**Your objective**
Below are some records; work out how many of their lines contain "NULL" and give the number only.

**Available data**
....
(* ===== verification/ParcelState.v ===== *)
(** * Parcels: state (libs/include/binder/Parcel.h)

    The fields of [class Parcel], the heap its buffers live in, and the monad of its
    methods.  A pointer to a buffer is the address of its chunk; NULL is 0.  What a
    parcel does to other objects (references taken and given up, file descriptors
    duplicated and closed, buffers returned to the driver) is the trace of events. *)
From S2P Require Import Prelude UserMem Protocol.

(** ** Constants (libs/include/utils/Errors.h) *)
Definition NO_ERROR : Z := 0.
Definition UNKNOWN_ERROR : Z := - 2 ^ 31.
Definition NO_MEMORY : Z := -12.
Definition BAD_VALUE : Z := -22.
Definition BAD_TYPE : Z := UNKNOWN_ERROR + 1.
Definition NOT_ENOUGH_DATA : Z := -61.
Definition FDS_NOT_ALLOWED : Z := UNKNOWN_ERROR + 7.
Definition INT32_MAX : Z := 2 ^ 31 - 1.
(** The header's default: the C library defines none. *)
Definition SIZE_T_MAX : Z := 2 ^ 32 - 1.

(** ** The heap *)

(** A chunk of memory: an array of bytes, of [int]s or of [binder_size_t]s.  The
    buffers that the driver maps into the process are not [writable]. *)
Record chunk := MkChunk { writable : bool; cells : list Z }.

(** References by what they are taken on. *)
Inductive reference : Set :=
| Strong (cookie : Z)
| Weak (refs : Z)
| StrongProxy (handle : Z)
| WeakProxy (handle : Z).

Inductive event : Set :=
| Acquire (r : reference)
| Release (r : reference)
| Dup (fd new : Z)
| Close (fd : Z)
| FreeBuffer (data : Z)
| Unmap (addr len : Z)
| Spawn.

Record world := MkWorld {
  heap : gmap Z chunk;
  gAllocSize : Z;
  gAllocCount : Z;
  mStrictModePolicy : Z;
  lastTransactionFlags : Z;
  trace : list event
}.
Section WorldUpdates.
Variable w : world.
Definition set_heap (v : gmap Z chunk) : world := MkWorld v (gAllocSize w) (gAllocCount w) (mStrictModePolicy w) (lastTransactionFlags w) (trace w).
Definition set_gAllocSize (v : Z) : world := MkWorld (heap w) v (gAllocCount w) (mStrictModePolicy w) (lastTransactionFlags w) (trace w).
Definition set_gAllocCount (v : Z) : world := MkWorld (heap w) (gAllocSize w) v (mStrictModePolicy w) (lastTransactionFlags w) (trace w).
Definition set_mStrictModePolicy (v : Z) : world := MkWorld (heap w) (gAllocSize w) (gAllocCount w) v (lastTransactionFlags w) (trace w).
Definition set_lastTransactionFlags (v : Z) : world := MkWorld (heap w) (gAllocSize w) (gAllocCount w) (mStrictModePolicy w) v (trace w).
Definition set_trace (v : list event) : world := MkWorld (heap w) (gAllocSize w) (gAllocCount w) (mStrictModePolicy w) (lastTransactionFlags w) v.
End WorldUpdates.

(** ** The fields

    The only release function that is ever given to a parcel is
    [IPCThreadState::freeBuffer], so [mOwner] says whether there is one. *)
Record parcel := MkParcel {
  mError : Z;
  mData : Z;
  mDataSize : Z;
  mDataCapacity : Z;
  mDataPos : Z;
  mObjects : Z;
  mObjectsSize : Z;
  mObjectsCapacity : Z;
  mNextObjectHint : Z;
  mFdsKnown : bool;
  mHasFds : bool;
  mAllowFds : bool;
  mOwner : bool;
  mOpenAshmemSize : Z
}.
Section ParcelUpdates.
Variable p : parcel.
Definition set_mError (v : Z) : parcel := MkParcel v (mData p) (mDataSize p) (mDataCapacity p) (mDataPos p) (mObjects p) (mObjectsSize p) (mObjectsCapacity p) (mNextObjectHint p) (mFdsKnown p) (mHasFds p) (mAllowFds p) (mOwner p) (mOpenAshmemSize p).
Definition set_mData (v : Z) : parcel := MkParcel (mError p) v (mDataSize p) (mDataCapacity p) (mDataPos p) (mObjects p) (mObjectsSize p) (mObjectsCapacity p) (mNextObjectHint p) (mFdsKnown p) (mHasFds p) (mAllowFds p) (mOwner p) (mOpenAshmemSize p).
Definition set_mDataSize (v : Z) : parcel := MkParcel (mError p) (mData p) v (mDataCapacity p) (mDataPos p) (mObjects p) (mObjectsSize p) (mObjectsCapacity p) (mNextObjectHint p) (mFdsKnown p) (mHasFds p) (mAllowFds p) (mOwner p) (mOpenAshmemSize p).
Definition set_mDataCapacity (v : Z) : parcel := MkParcel (mError p) (mData p) (mDataSize p) v (mDataPos p) (mObjects p) (mObjectsSize p) (mObjectsCapacity p) (mNextObjectHint p) (mFdsKnown p) (mHasFds p) (mAllowFds p) (mOwner p) (mOpenAshmemSize p).
Definition set_mDataPos (v : Z) : parcel := MkParcel (mError p) (mData p) (mDataSize p) (mDataCapacity p) v (mObjects p) (mObjectsSize p) (mObjectsCapacity p) (mNextObjectHint p) (mFdsKnown p) (mHasFds p) (mAllowFds p) (mOwner p) (mOpenAshmemSize p).
Definition set_mObjects (v : Z) : parcel := MkParcel (mError p) (mData p) (mDataSize p) (mDataCapacity p) (mDataPos p) v (mObjectsSize p) (mObjectsCapacity p) (mNextObjectHint p) (mFdsKnown p) (mHasFds p) (mAllowFds p) (mOwner p) (mOpenAshmemSize p).
Definition set_mObjectsSize (v : Z) : parcel := MkParcel (mError p) (mData p) (mDataSize p) (mDataCapacity p) (mDataPos p) (mObjects p) v (mObjectsCapacity p) (mNextObjectHint p) (mFdsKnown p) (mHasFds p) (mAllowFds p) (mOwner p) (mOpenAshmemSize p).
Definition set_mObjectsCapacity (v : Z) : parcel := MkParcel (mError p) (mData p) (mDataSize p) (mDataCapacity p) (mDataPos p) (mObjects p) (mObjectsSize p) v (mNextObjectHint p) (mFdsKnown p) (mHasFds p) (mAllowFds p) (mOwner p) (mOpenAshmemSize p).
Definition set_mNextObjectHint (v : Z) : parcel := MkParcel (mError p) (mData p) (mDataSize p) (mDataCapacity p) (mDataPos p) (mObjects p) (mObjectsSize p) (mObjectsCapacity p) v (mFdsKnown p) (mHasFds p) (mAllowFds p) (mOwner p) (mOpenAshmemSize p).
Definition set_mFdsKnown (v : bool) : parcel := MkParcel (mError p) (mData p) (mDataSize p) (mDataCapacity p) (mDataPos p) (mObjects p) (mObjectsSize p) (mObjectsCapacity p) (mNextObjectHint p) v (mHasFds p) (mAllowFds p) (mOwner p) (mOpenAshmemSize p).
Definition set_mHasFds (v : bool) : parcel := MkParcel (mError p) (mData p) (mDataSize p) (mDataCapacity p) (mDataPos p) (mObjects p) (mObjectsSize p) (mObjectsCapacity p) (mNextObjectHint p) (mFdsKnown p) v (mAllowFds p) (mOwner p) (mOpenAshmemSize p).
Definition set_mAllowFds (v : bool) : parcel := MkParcel (mError p) (mData p) (mDataSize p) (mDataCapacity p) (mDataPos p) (mObjects p) (mObjectsSize p) (mObjectsCapacity p) (mNextObjectHint p) (mFdsKnown p) (mHasFds p) v (mOwner p) (mOpenAshmemSize p).
Definition set_mOwner (v : bool) : parcel := MkParcel (mError p) (mData p) (mDataSize p) (mDataCapacity p) (mDataPos p) (mObjects p) (mObjectsSize p) (mObjectsCapacity p) (mNextObjectHint p) (mFdsKnown p) (mHasFds p) (mAllowFds p) v (mOpenAshmemSize p).
Definition set_mOpenAshmemSize (v : Z) : parcel := MkParcel (mError p) (mData p) (mDataSize p) (mDataCapacity p) (mDataPos p) (mObjects p) (mObjectsSize p) (mObjectsCapacity p) (mNextObjectHint p) (mFdsKnown p) (mHasFds p) (mAllowFds p) (mOwner p) v.
End ParcelUpdates.

Record pstate := MkP { this : parcel; world_of : world }.

(** ** The monad *)
Definition P (A : Type) : Type := pstate -> res (A * pstate).
#[export] Instance P_ret : MRet P := fun A a s => Ok (a, s).
#[export] Instance P_bind : MBind P := fun A B f m s =>
  match m s with Ok (a, s') => f a s' | Fault e => Fault e end.

Definition field_of {A} (f : parcel -> A) : P A := fun s => Ok (f (this s), s).
Definition modify_this (f : parcel -> parcel) : P unit := fun s => Ok (tt, MkP (f (this s)) (world_of s)).
Definition ask {A} (f : world -> A) : P A := fun s => Ok (f (world_of s), s).
Definition modify_world (f : world -> world) : P unit := fun s => Ok (tt, MkP (this s) (f (world_of s))).
Definition crash {A} (e : fault) : P A := fun s => Fault e.
Definition if_then (c : bool) (m : P unit) : P unit := if c then m else mret tt.
Definition emit (e : event) : P unit := modify_world (fun w => set_trace w (trace w ++ [e])).

(** [if (err != NO_ERROR) return err;] *)
Definition and_then (m : P Z) (k : P Z) : P Z := err ← m; if err =? NO_ERROR then k else mret err.

(** ** What the C library and the kernel answer *)

(** [malloc w n], [realloc w p n]: the address of [n] bytes, if there is memory;
    [uninit w p n]: what [n] fresh cells of [w] bytes at [p] hold.  [has_proxy h]:
    whether the process has, or can make, a proxy for handle [h]. *)
Class ParcelEnv := {
  malloc_at : world -> Z -> option Z;
  realloc_at : world -> Z -> Z -> option Z;
  uninit : Z -> Z -> nat -> list Z;
  dup_fd : world -> Z -> Z;
  ashmem_get_size_region : world -> Z -> Z;
  ashmem_create_region : world -> Z -> Z;
  ashmem_set_prot_region : world -> Z -> Z -> Z;
  mmap_at : world -> Z -> Z -> Z;
  has_proxy : Z -> bool
}.

(** What the C library promises: memory that is not in use; a descriptor is an [int]. *)
Class ParcelEnvLaws (E : ParcelEnv) : Prop := {
  malloc_fresh w n p : malloc_at w n = Some p -> 0 < p /\ heap w !! p = None;
  realloc_fresh w p n q : realloc_at w p n = Some q -> 0 < q /\ (q = p \/ heap w !! q = None);
  dup_range w fd : dup_fd w fd < 2 ^ 31;
  uninit_length w p n : length (uninit w p n) = n;
  uninit_range w p n : 0 < w -> Forall (fun x => 0 <= x < 256 ^ w) (uninit w p n)
}.

(** ** Memory *)
Section Memory.
Context {E : ParcelEnv}.

(** [malloc] and [calloc] of [n] cells of [w] bytes, 0 without memory. *)
Definition mem_alloc (w n : Z) (zeroed : bool) : P Z :=
  a ← ask (fun x => malloc_at x (u64 (w * n)));
  match a with
  | None => mret 0
  | Some p =>
      let k := Z.to_nat n in
      _ ← modify_world (fun x => set_heap x (<[p := MkChunk true (if zeroed then replicate k 0 else uninit w p k)]> (heap x)));
      mret p
  end.

(** [free]: of NULL or of a chunk that [malloc] gave out. *)
Definition mem_free (p : Z) : P unit :=
  if p =? 0 then mret tt else
  c ← ask (fun x => heap x !! p);
  match c with
  | Some (MkChunk true _) => modify_world (fun x => set_heap x (delete p (heap x)))
  | _ => crash OOPS
  end.

(** [realloc] to [n] cells: what fits is kept, the chunk may move, and for no bytes
    it is freed (glibc). *)
Definition resized (w q : Z) (n : nat) (l : list Z) : list Z := take n (l ++ drop (length l) (uninit w q n)).
Definition mem_realloc (w p n : Z) : P Z :=
  if p =? 0 then mem_alloc w n false else
  c ← ask (fun x => heap x !! p);
  match c with
  | Some (MkChunk true l) =>
      if u64 (w * n) =? 0 then _ ← mem_free p; mret 0 else
      a ← ask (fun x => realloc_at x p (u64 (w * n)));
      match a with
      | None => mret 0
      | Some q =>
          _ ← modify_world (fun x => set_heap x (<[q := MkChunk true (resized w q (Z.to_nat n) l)]> (delete p (heap x))));
          mret q
      end
  | _ => crash OOPS
  end.

(** Reading and writing [p[off .. off + n]]. *)
Definition mem_load (p off : Z) (n : nat) : P (list Z) :=
  if (n =? 0)%nat then mret [] else
  c ← ask (fun x => heap x !! p);
  match c with
  | Some (MkChunk _ l) =>
      if (0 <=? off) && (off + Z.of_nat n <=? Z.of_nat (length l)) then mret (take n (drop (Z.to_nat off) l))
      else crash OOPS
  | None => crash OOPS
  end.
Definition splice (i : nat) (m l : list Z) : list Z := take i l ++ m ++ drop (i + length m) l.
Definition mem_store (p off : Z) (m : list Z) : P unit :=
  if (length m =? 0)%nat then mret tt else
  c ← ask (fun x => heap x !! p);
  match c with
  | Some (MkChunk true l) =>
      if (0 <=? off) && (off + Z.of_nat (length m) <=? Z.of_nat (length l)) then
        modify_world (fun x => set_heap x (<[p := MkChunk true (splice (Z.to_nat off) m l)]> (heap x)))
      else crash OOPS
  | _ => crash OOPS
  end.
Definition load_cell (p i : Z) : P Z := l ← mem_load p i 1; mret (default 0 (head l)).
End Memory.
....
**Answer to this problem**
2